4. Urine specimens have been evaluated for interference by blood, commonly used vitamins, minerals, and over-the-counter pain relievers. The data indicate that there is no assay interference by these substances.
5. The effects of tampon use and douching have not been assessed for their impact on the detection of Chlamydia or gonorrhea.
6. Urine transport tubes used beyond their stated expiration date may not provide valid results.
7. Collecting more than 30 CC (approximately half of the urine collection cup) of urine may adversely affect test results.

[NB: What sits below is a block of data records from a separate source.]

(** * airflow/decorators/python.py: the python task decorator

    A shallow embedding of the module: the adapter class
    [_PythonDecoratedOperator] with its three class-level declarations and
    its [__init__], the mixin [PythonDecoratorMixin] with [python] and
    [__call__], and the free function [python_task].

    The module's collaborators ([DecoratedOperator] / [PythonOperator]
    behind [super().__init__], and [task_decorator_factory]) are imported
    from other modules.  They are kept abstract: a function of this module is
    a program tree whose nodes are the calls it makes to them, and the tree
    is run against an arbitrary handler for those calls. *)

From stdpp Require Import gmap strings list fin_maps.

Set Default Proof Using "Type".
Set Warnings "-register-all,-clear-no-such-hyp".
Open Scope string_scope.

(** ** Python values *)

(** References to objects that carry an attribute dictionary. *)
Inductive ref :=
| RClass (name : string)     (* a class object *)
| RFunc (name : string)      (* a function object *)
| RObj (addr : nat).         (* an instance *)

Global Instance ref_eq_dec : EqDecision ref.
Proof. solve_decision. Defined.

Definition ref_encode (r : ref) : string + string + nat :=
  match r with
  | RClass n => inl (inl n)
  | RFunc n => inl (inr n)
  | RObj a => inr a
  end.

Definition ref_decode (x : string + string + nat) : ref :=
  match x with
  | inl (inl n) => RClass n
  | inl (inr n) => RFunc n
  | inr a => RObj a
  end.

Global Instance ref_countable : Countable ref.
Proof. apply (inj_countable' ref_encode ref_decode). by intros []. Defined.

(** The values the module passes around.  A dict is keyed by strings: the
    only dicts the module builds or reads are keyword bags. *)
Inductive pyval :=
| PNone
| PBool (b : bool)
| PInt (z : Z)
| PStr (s : string)
| PTuple (xs : list pyval)
| PList (xs : list pyval)
| PDict (d : gmap string pyval)
| PRef (r : ref).

(** A keyword bag: what [**kwargs] collects and what [**kwargs] unpacks. *)
Abbreviation bag := (gmap string pyval).

(** Python's truth value of an object, [bool(v)]. *)
Definition truthy (v : pyval) : bool :=
  match v with
  | PNone => false
  | PBool b => b
  | PInt z => negb (Z.eqb z 0)
  | PStr s => negb (String.eqb s "")
  | PTuple xs | PList xs => negb (Nat.eqb (length xs) 0)
  | PDict d => negb (Nat.eqb (size d) 0)
  | PRef _ => true
  end.

Definition has_key (d : bag) (k : string) : bool :=
  match d !! k with Some _ => true | None => false end.

(** ** Exceptions *)

Inductive exc :=
| KeyError (key : string)    (* [d[key]] on a dict that has no [key] *)
| TypeError                  (* a call that does not fit the callee's signature *)
| Other (name : string).     (* whatever a collaborator raises *)

(** ** Programs: the calls a function makes to the outside *)

Inductive target :=
| SuperInit (self : pyval)   (* [super().__init__], bound to [self] *)
| Global (name : string)     (* a name imported by the module *)
| Value (f : pyval).         (* a callable held as a value *)

Record call := Call { callee : target; posargs : list pyval; kwargs : bag }.

Inductive prog (A : Type) : Type :=
| Ret (a : A)
| Raise (e : exc)
| Invoke (c : call) (k : pyval → prog A)
| SetAttr (obj : ref) (attr : string) (v : pyval) (k : prog A).

Arguments Ret {A} a.
Arguments Raise {A} e.
Arguments Invoke {A} c k.
Arguments SetAttr {A} obj attr v k.

Fixpoint prog_bind {A B} (p : prog A) (f : A → prog B) : prog B :=
  match p with
  | Ret a => f a
  | Raise e => Raise e
  | Invoke c k => Invoke c (λ v, prog_bind (k v) f)
  | SetAttr obj attr v k => SetAttr obj attr v (prog_bind k f)
  end.

Global Instance prog_ret : MRet prog := @Ret.
Global Instance prog_mbind : MBind prog := λ A B f p, prog_bind p f.

(** [d[key]] *)
Definition getitem (d : bag) (key : string) : prog pyval :=
  match d !! key with
  | Some v => Ret v
  | None => Raise (KeyError key)
  end.

(** A call [f(k1=v1, ..., kn=vn, **star)].  The explicit keywords and the
    unpacked bag must not share a name: Python raises [TypeError] (multiple
    values for a keyword argument) before the callee is entered. *)
Definition call_kw (f : target) (explicit : list (string * pyval)) (star : bag)
  : prog pyval :=
  if existsb (λ kv, has_key star kv.1) explicit
  then Raise TypeError
  else Invoke {| callee := f; posargs := []; kwargs := list_to_map explicit ∪ star |} Ret.

(** ** Binding a call to a signature *)

(** One parameter [name=None] of a signature that ends in [**kwargs]:
    [arg] is the positional argument in its position, if any. *)
Definition bind_param (name : string) (arg : option pyval) (kws : bag)
  : prog (pyval * bag) :=
  match arg, kws !! name with
  | Some _, Some _ => Raise TypeError          (* multiple values for [name] *)
  | Some a, None => Ret (a, kws)
  | None, o => Ret (default PNone o, delete name kws)
  end.

(** The signature shared by the three entry points,
    [(python_callable=None, multiple_outputs=None, **kwargs)], applied to a
    call with positional arguments [args] and keywords [kws]. *)
Definition bind_signature (args : list pyval) (kws : bag)
  : prog (pyval * pyval * bag) :=
  match args with
  | _ :: _ :: _ :: _ => Raise TypeError        (* at most two positionals *)
  | _ =>
      '(python_callable, kws1) ← bind_param "python_callable" (args !! 0%nat) kws;
      '(multiple_outputs, kwargs) ← bind_param "multiple_outputs" (args !! 1%nat) kws1;
      mret (python_callable, multiple_outputs, kwargs)
  end.

(** The same signature behind a leading [self], which the bound method
    supplies positionally. *)
Definition bind_method (self : pyval) (args : list pyval) (kws : bag)
  : prog (pyval * pyval * bag) :=
  '(_, kws0) ← bind_param "self" (Some self) kws;
  bind_signature args kws0.

(** ** The module *)

Definition task_decorator_factory : target := Global "task_decorator_factory".

Module _PythonDecoratedOperator.

Definition name : string := "_PythonDecoratedOperator".

(** python.py:42 *)
Definition template_fields : list string := ["op_args"; "op_kwargs"].

(** python.py:43 *)
Definition template_fields_renderers : gmap string string :=
  {[ "op_args" := "py"; "op_kwargs" := "py" ]}.

(** python.py:47 *)
Definition shallow_copy_attrs : list string := ["python_callable"].

(** python.py:49-59, called on the node [self] with the keywords [kws] and
    no other positional argument (the signature [(self, **kwargs)] has room
    for none).  The call is bound first: [self] is given positionally, so a
    keyword of that name is a second value for it and Python raises
    [TypeError] before the body runs.  In the body the dict display
    evaluates its three subscriptions in order; the result of
    [super().__init__] is dropped and [__init__] returns [None]. *)
Definition __init__ (self : pyval) (kws : bag) : prog pyval :=
  '(_, kwargs) ← bind_param "self" (Some self) kws;
  python_callable ← getitem kwargs "python_callable";
  op_args ← getitem kwargs "op_args";
  op_kwargs ← getitem kwargs "op_kwargs";
  let kwargs_to_upstream :=
    PDict {[ "python_callable" := python_callable;
             "op_args" := op_args;
             "op_kwargs" := op_kwargs ]} in
  _ ← call_kw (SuperInit self) [("kwargs_to_upstream", kwargs_to_upstream)] kwargs;
  mret PNone.

(** The names the class body binds in the class object (the implicit
    entries, such as [__doc__] and [__module__], are left out). *)
Definition class_dict : bag :=
  {[ "template_fields" := PTuple (PStr <$> template_fields);
     "template_fields_renderers" := PDict (PStr <$> template_fields_renderers);
     "shallow_copy_attrs" := PTuple (PStr <$> shallow_copy_attrs);
     "__init__" := PRef (RFunc "_PythonDecoratedOperator.__init__") ]}.

End _PythonDecoratedOperator.

Definition decorated_operator_class : pyval :=
  PRef (RClass _PythonDecoratedOperator.name).

Module PythonDecoratorMixin.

8. Failure to include name and date of birth on the urine transport tube may delay testing.
9. Collecting the urine specimen within one hour after the last urination may cause a false negative result.
10. Cleaning the areas around the genitals for women prior to specimen collection may adversely affect test results.

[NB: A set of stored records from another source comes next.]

(** * GPM IMERG rainfall extraction for the Panchganga basin

    A shallow embedding of [gee_panchganga_rainfall_extraction.js] and the
    properties of its daily dataset and of its daily and monthly
    extractions.

    The script is an Earth Engine client program.  Module [EE] gives the
    platform primitives the script calls (dates, list sequences, image
    collections and their reductions) by their documented meaning on the
    values the script hands them; module [Script] is the script itself,
    line by line, with its top-level [var]s gathered in a record. *)

From Stdlib Require Import String Ascii ZArith QArith Bool Lia List Sorted.
Import ListNotations.
Open Scope Z_scope.

(* ================================================================== *)
(** ** Earth Engine primitives                                          *)
(* ================================================================== *)

Module EE.

(** An [ee.Date] is an instant: milliseconds since 1970-01-01T00:00 UTC. *)
Definition Date : Type := Z.

Definition millisPerDay : Z := 86400000.

(** Days since the epoch of the proleptic Gregorian date [y-m-d]. *)
Definition days_from_civil (y m d : Z) : Z :=
  let y' := if m <=? 2 then y - 1 else y in
  let era := y' / 400 in
  let yoe := y' - era * 400 in
  let mp := if m <=? 2 then m + 9 else m - 3 in
  let doy := (153 * mp + 2) / 5 + d - 1 in
  let doe := yoe * 365 + yoe / 4 - yoe / 100 + doy in
  era * 146097 + doe - 719468.

(** The Gregorian date (year, month, day) of a day number. *)
Definition civil_from_days (n : Z) : Z * Z * Z :=
  let z := n + 719468 in
  let era := z / 146097 in
  let doe := z - era * 146097 in
  let yoe := (doe - doe / 1460 + doe / 36524 - doe / 146096) / 365 in
  let doy := doe - (365 * yoe + yoe / 4 - yoe / 100) in
  let mp := (5 * doy + 2) / 153 in
  let d := doy - (153 * mp + 2) / 5 + 1 in
  let m := if mp <? 10 then mp + 3 else mp - 9 in
  let y := yoe + era * 400 in
  (if m <=? 2 then y + 1 else y, m, d).

(** [ee.Date.fromYMD(year, month, day)]: midnight UTC of that date. *)
Definition fromYMD (y m d : Z) : Date := millisPerDay * days_from_civil y m d.

(** A date literal ['YYYY-MM-DD'], kept as its three fields. *)
Record DateLiteral : Type := ymd { lit_year : Z; lit_month : Z; lit_day : Z }.

(** [ee.Date('YYYY-MM-DD')]. *)
Definition Date_of (s : DateLiteral) : Date :=
  fromYMD (lit_year s) (lit_month s) (lit_day s).

Inductive Unit : Type := Day | Month.

Definition days_in_month (y m : Z) : Z :=
  let i := y * 12 + (m - 1) + 1 in
  days_from_civil (i / 12) (i mod 12 + 1) 1 - days_from_civil y m 1.

(** [date.advance(delta, unit)].  Days are fixed-length (UTC); a month step
    keeps the day of month, clamped to the length of the target month, and
    the time of day. *)
Definition advance (delta : Z) (u : Unit) (t : Date) : Date :=
  match u with
  | Day => t + delta * millisPerDay
  | Month =>
      let '(y, m, d) := civil_from_days (t / millisPerDay) in
      let i := y * 12 + (m - 1) + delta in
      let y' := i / 12 in
      let m' := i mod 12 + 1 in
      fromYMD y' m' (Z.min d (days_in_month y' m')) + t mod millisPerDay
  end.

(** [a.difference(b, 'day')].  The platform returns the quotient as a
    floating-point number; between two midnights it is the whole number
    below (see [difference_midnights]). *)
Definition difference (a b : Date) : Z := (a - b) / millisPerDay.

(** [ee.List.sequence(start, end)]: start, start+1, ..., end; empty when
    end < start. *)
Definition sequence (a b : Z) : list Z :=
  map (fun k => a + Z.of_nat k) (seq 0 (Z.to_nat (b - a + 1))).

(** *** Formatting, ['YYYY-MM-dd'] *)

Definition digit (n : Z) : string :=
  String (ascii_of_nat (48 + Z.to_nat (n mod 10))) EmptyString.

Definition pad2 (n : Z) : string := (digit (n / 10) ++ digit n)%string.
(** *** A successful search lists parents first *)

Lemma sortedSoFar_same (nl nl' : NodeList) out ids :
  (∀ j, name <$> nl' !! j = name <$> nl !! j) →
  (∀ j, parentNodes <$> nl' !! j = parentNodes <$> nl !! j) →
  (∀ j, flag <$> nl' !! j = Some MARK_PERMANENT ↔
        flag <$> nl !! j = Some MARK_PERMANENT) →
  sortedSoFar nl out ids → sortedSoFar nl' out ids.
Proof.
  intros Hname Hpar Hperm (Hout & Hnd & Hin & Hpp). split_and!.
  - eapply Forall2_impl; [done|]. intros j n Hj. by rewrite Hname.
  - done.
  - intros j. by rewrite Hin, Hperm.
  - intros k j node' p Hk Hj Hp.
    specialize (Hpar j). rewrite Hj in Hpar.
    destruct (nl !! j) as [node|] eqn:Hnode; simplify_eq/=.
    eapply Hpp; [done..|]. by rewrite <- Hpar.
Qed.

Lemma lookup_setFlag f (i : nat) (nl : NodeList) (j : nat) :
  (name <$> alter (setFlag f) i nl !! j = name <$> nl !! j) ∧
  (parentNodes <$> alter (setFlag f) i nl !! j = parentNodes <$> nl !! j) ∧
  (i ≠ j → flag <$> alter (setFlag f) i nl !! j = flag <$> nl !! j).
Proof.
  destruct (decide (i = j)) as [<-|Hne].
  - rewrite list_lookup_alter_eq. by destruct (nl !! i).
  - by rewrite list_lookup_alter_ne.
Qed.

Lemma sortedSoFar_mark nl out ids i node :
  nl !! i = Some node → flag node = UNMARKED →
  sortedSoFar nl out ids → sortedSoFar (alter (setFlag MARK_TEMP) i nl) out ids.
Proof.
  intros Hi Hflag. apply sortedSoFar_same; intros j.
  - apply lookup_setFlag.
  - apply lookup_setFlag.
  - destruct (decide (i = j)) as [<-|Hne].
    + rewrite list_lookup_alter_eq, Hi. simpl. rewrite Hflag. naive_solver.
    + by rewrite (proj2 (proj2 (lookup_setFlag _ _ _ _))).
Qed.

Lemma advances_permanent nl nl' (j : nat) :
  advances nl nl' → flag <$> nl !! j = Some MARK_PERMANENT →
  flag <$> nl' !! j = Some MARK_PERMANENT.
Proof.
  intros Hadv Hj. destruct (nl !! j) as [n|] eqn:Hn; simplify_eq/=.
  destruct (advances_lookup _ _ _ _ Hadv Hn) as (n' & -> & _ & _ & Hf).
  simpl. f_equal. destruct Hf as [?|[? _]]; congruence.
Qed.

11. Urine must be transferred to the urine transport tube within 24 hours of the collection. Failure to do so may result in specimen degradation and inaccurate results.
12. Urine transport tubes received with liquid levels above or below the two black indicator lines on the tube label will be rejected and will require recollection.
13. Specimens collected from affected partners should be taken at separate times. The collection of multiple specimens, particularly if those specimens are positive, may increase the risk of specimen to specimen contamination.
14. Specimens collected but not received by the laboratory within 30 days will require recollection.
Test Specific Considerations
1. Results may be affected by the following:
  1. Improper specimen collection
  2. Improper specimen storage or transport
  3. Laboratory error
  4. Very low levels of Chlamydia or gonorrhea in the urine specimen.
  5. Substances or chemicals in the specimen that may interfere with the assay.
2. The Identigene STD test for Chlamydia and gonorrhea provides only qualitative results (Positive or Negative result) and does not provide information about the severity of an infection.
3. Considerations for negative results
  1. If negative results from the specimen do not fit with the clinical symptoms, retesting may be necessary.
    1. Symptoms in women
      1. Painful urination
      2. Unusual vaginal discharge
      3. Nausea, vomiting & fever
      4. Bleeding between periods
      5. Belly or abdominal pain
    2. Symptoms in men
      1. Painful urination
      2. Unusual discharge from the penis
      3. Itching around the penis
  2. A negative result does not preclude a possible infection because results are dependent on adequate specimen collection, absence of test inhibitors, and sufficient organism or nucleic acid to be detected.
  3. As is true for all urine test methods, a negative result for a female who is clinically suspected of having a chlamydial or gonococcal infection does not rule out the presence of Chlamydia or gonorrhea in the urogenital tract. Testing of an endocervical specimen is recommended in such cases. Please see your doctor for testing with an endocervical specimen.
4. Considerations for positive results
  1. If you receive a positive result, but believe that the result may be in error, it is recommended that you follow-up with your own doctor for counseling, retesting and possible treatment options.
  2. A false positive can occur due to contamination of the urine specimen at the time of collection or during processing.
  3. A positive specimen obtained from a patient after therapeutic treatment does not necessarily indicate the presence of an active Chlamydia or gonorrhea infection.
Safety Precautions
1. Use caution when handling and transferring specimen.
2. When handling urine or urine transport buffer,
  1. Do not ingest. If ingested, contact poison control.
  2. Avoid contact with skin, eyes, or mucous membranes.
    1. If contact with skin or eyes occurs, wash or rinse area thoroughly with water.
    2. If contact with mucous membranes occurs, contact poison control at 1-800-222-1222.
    3. If the urine or urine transport buffer is spilled, dilute the spill with water and wipe with a paper towel. Paper towels can be disposed in regular trash.
    4. Wash your hands thoroughly after collecting the specimen and/or cleaning up a spill.